The Bridge

Written by, Peter J. Tomasi
Illustrated by, Sara DuVall

The Bridge stands apart from modern graphic novels due to its minimalist, black and white art style, which effectively captures the emotions of each character. The story is an adaptation of historical events, which captures not only factual events but flushes out the values of the major characters, as well. Readers will develop a personal stake in the main characters by empathizing with their struggles, losses, and perseverance in pursuit of the completion of the bridge.

The story describes the design and eventual construction of the Brooklyn Bridge connecting lower Manhattan with Brooklyn. The bridge’s architect, John Augustus Roebling, did not start the work; however, it was his son Washington, who was ill and bedridden for 14 years of the construction, and his wife Emily who completed the project. The story takes the reader through the planning, perseverance, and loyalty not only to the family but to the idea that technology can make people’s lives better. The portrayal of the Roebling family’s altruistic belief in their felt duty to contribute to the country and its citizens came across as preachy; however, it accurately represents the mentality of urban industrial America at the time.

The story moves forward at a consistent pace and did not get bogged down by providing an abundance of details. This made some of the transitions feel less flushed out, however, it also kept the major themes from being lost in the minutia, and it helped me to remain engaged. While the art captured emotions and the tension in the story well, it sometimes failed to provide tonal variations, which could have been supported through shading or minimal colors. However, the stripped-down black and white art aligned the stark, and sometimes, bleak nature of the endeavor for the Roebling family.

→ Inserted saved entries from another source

(** * OpenMVS Viewer: selection, picking and background jobs

    A shallow embedding of the interactive core of [apps/Viewer]:
    [Image.cpp] (the deferred image slot), and [Scene.cpp] (the worker
    loop and its jobs, the pick resolver [Scene::OnCastRay], the
    selection-derived geometry operations and the index translation
    [Scene::ImageIdxMVS2Viewer]).

    Conventions.
    - Unsigned 32-bit values ([MVS::IIndex], [IDX], [unsigned]) are
      integers in [Z]; the arithmetic that can wrap ([idx+1], the counters
      of [CropToPoints]) is reduced modulo 2^32.
    - An [ASSERT] is a failure: a function that asserts returns [option]
      and [None] stands for the failed assertion.
    - Calls into collaborators that are not part of the viewer core
      (renderer, camera, arcball controls, log) are recorded, in order,
      as a list ([Call]s for the pick resolver, [Effect]s for the scene
      operations) returned next to the new state.
    - Results of collaborators that the viewer only consumes (ray/octree
      intersection, image decoding, GL texture names) are inputs.
    - [float] is IEEE 754 binary32, with the arithmetic of the Standard
      Library's [SpecFloat] at 24 bits of precision. *)

From Stdlib Require Import ZArith QArith Lia List Bool.
From Stdlib Require Floats.SpecFloat.
From stdpp Require Import gmap list.
Import ListNotations.

Local Open Scope Z_scope.

(** ** Common definitions *)

(** [NO_ID] is the all-ones value of [uint32_t]. *)
Definition NO_ID : Z := 4294967295.
(** [NO_IDX] is the all-ones value of the container index type [IDX]. *)
Definition NO_IDX : Z := NO_ID.

(** Arithmetic on [MVS::IIndex] wraps at 32 bits. *)
Definition IIndex_wrap (z : Z) : Z := z mod 2 ^ 32.

(** [MINF(a,b)] *)
Definition MINF (a b : Z) : Z := if a <? b then a else b.

(** ** Image.cpp: the deferred image slot *)

Module Image.

(** [cv::Mat], reduced to the size the viewer looks at.  The pixel
    format (the number of channels and the continuity of the data, which
    [SetImage] asserts) is not modelled: a [Mat] stands for an image as
    the decoder delivers it. *)
Record Mat := mkMat { cols : Z; rows : Z }.

(** Modelled from the spec: [Image.h] (the union [ImagePtrInt], the
    constants [IMG_NULL], [IMG_LOADING] and the predicates
    [IsImageEmpty], [IsImageLoading], [IsImageValid], [IsValid]) is not
    among the sources.  The slot is "one of EMPTY, LOADING,
    READY(buffer)", the pointer value doubling as the EMPTY and LOADING
    sentinels. *)
Inductive ImagePtrInt :=
| IMG_NULL
| IMG_LOADING
| IMG_PTR (m : Mat).

Record Image := mkImage {
  idx : Z;            (* index in the MVS scene *)
  texture : Z;        (* GL texture name, 0 when none *)
  width : Z;
  height : Z;
  pImage : ImagePtrInt
}.

Definition set_pImage (p : ImagePtrInt) (im : Image) : Image :=
  mkImage (idx im) (texture im) (width im) (height im) p.

Definition IsValid (im : Image) : bool := 0 <? texture im.
Definition IsImageEmpty (im : Image) : bool :=
  match pImage im with IMG_NULL => true | _ => false end.
Definition IsImageLoading (im : Image) : bool :=
  match pImage im with IMG_LOADING => true | _ => false end.
Definition IsImageValid (im : Image) : bool :=
  match pImage im with IMG_PTR _ => true | _ => false end.

(** [Image::Image(idx)] *)
Definition new (i : Z) : Image := mkImage i 0 0 0 IMG_NULL.

(** [Image::ReleaseImage] *)
Definition ReleaseImage (im : Image) : Image :=
  if IsImageValid im then set_pImage IMG_NULL im else im.

(** [Image::Release] (the destructor runs it too): the texture is
    deleted, then the buffer released. *)
Definition Release (im : Image) : Image :=
  ReleaseImage
    (if IsValid im then mkImage (idx im) 0 (width im) (height im) (pImage im)
     else im).

(** [Image::SetImageLoading]; [None] is the failed [ASSERT]. *)
Definition SetImageLoading (im : Image) : option Image :=
  if IsImageEmpty im then Some (set_pImage IMG_LOADING im) else None.

(** [cv::resize(src, dst, cv::Size(w, h), 0, 0, cv::INTER_AREA)] is
    OpenCV's.  With both scale factors 0 the target size has to be given:
    the call throws when the source is empty or when the target size is
    empty, that is when a width or a height is not positive; [None] is
    the exception. *)
Definition resize (src : Mat) (w h : Z) : option Mat :=
  if (cols src <=? 0) || (rows src <=? 0) || (w <=? 0) || (h <=? 0) then None
  else Some (mkMat w h).

(** The copy made by [AssignImage] (lines 206-210): a width that is not
    a multiple of 4 is cut down to one by [cv::resize]; for the widths 1,
    2 and 3 the target width [(cols/4)*4] is 0. *)
Definition fit_width (m : Mat) : option Mat :=
  if negb (Z.rem (cols m) 4 =? 0)
  then resize m (Z.quot (cols m) 4 * 4) (rows m)
  else Some m.

(** [Image::AssignImage]; [None] is the failed [ASSERT], or the
    exception of [cv::resize]. *)
Definition AssignImage (img : Mat) (im : Image) : option Image :=
  if IsImageLoading im then
    match fit_width img with
    | Some m => Some (set_pImage (IMG_PTR m) im)
    | None => None
    end
  else None.

(** [Image::SetImage]: [tex] is the name returned by [glGenTextures]. *)
Definition SetImage (tex : Z) (img : Mat) (im : Image) : Image :=
  mkImage (idx im) tex (cols img) (rows img) (pImage im).

(** [Image::TransferImage] *)
Definition TransferImage (tex : Z) (im : Image) : bool * Image :=
  match pImage im with
  | IMG_PTR m => (true, ReleaseImage (SetImage tex m im))
  | _ => (false, im)
  end.

End Image.

(** ** Scene.cpp: MVS index to viewer index *)

Module ImageIdx.

(** The loop [while (i-- > 0) if (images[i].idx == idx) return i;]
    started at [i]; [images[j]] is always inside the list here, the
    [None] branch only makes the function total. *)
Fixpoint search_backwards (images : list Image.Image) (idx : Z) (i : nat) : Z :=
  match i with
  | O => NO_ID
  | S j =>
      match images !! j with
      | Some im =>
          if Image.idx im =? idx then Z.of_nat j
          else search_backwards images idx j
      | None => search_backwards images idx j
      end
  end.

I highly recommend this book for its portrayal of history and its memorializing of the Roebling family’s sacrifice. The artistic portrayal of the family brings life to the values of the family, and it reminds us of the level of commitment that was required to build this country. In a way, The Bridge makes it acceptable to have altruistic beliefs that technological improvements have the capacity to change lives and are an important part of this country’s advancement in the protection of humanity.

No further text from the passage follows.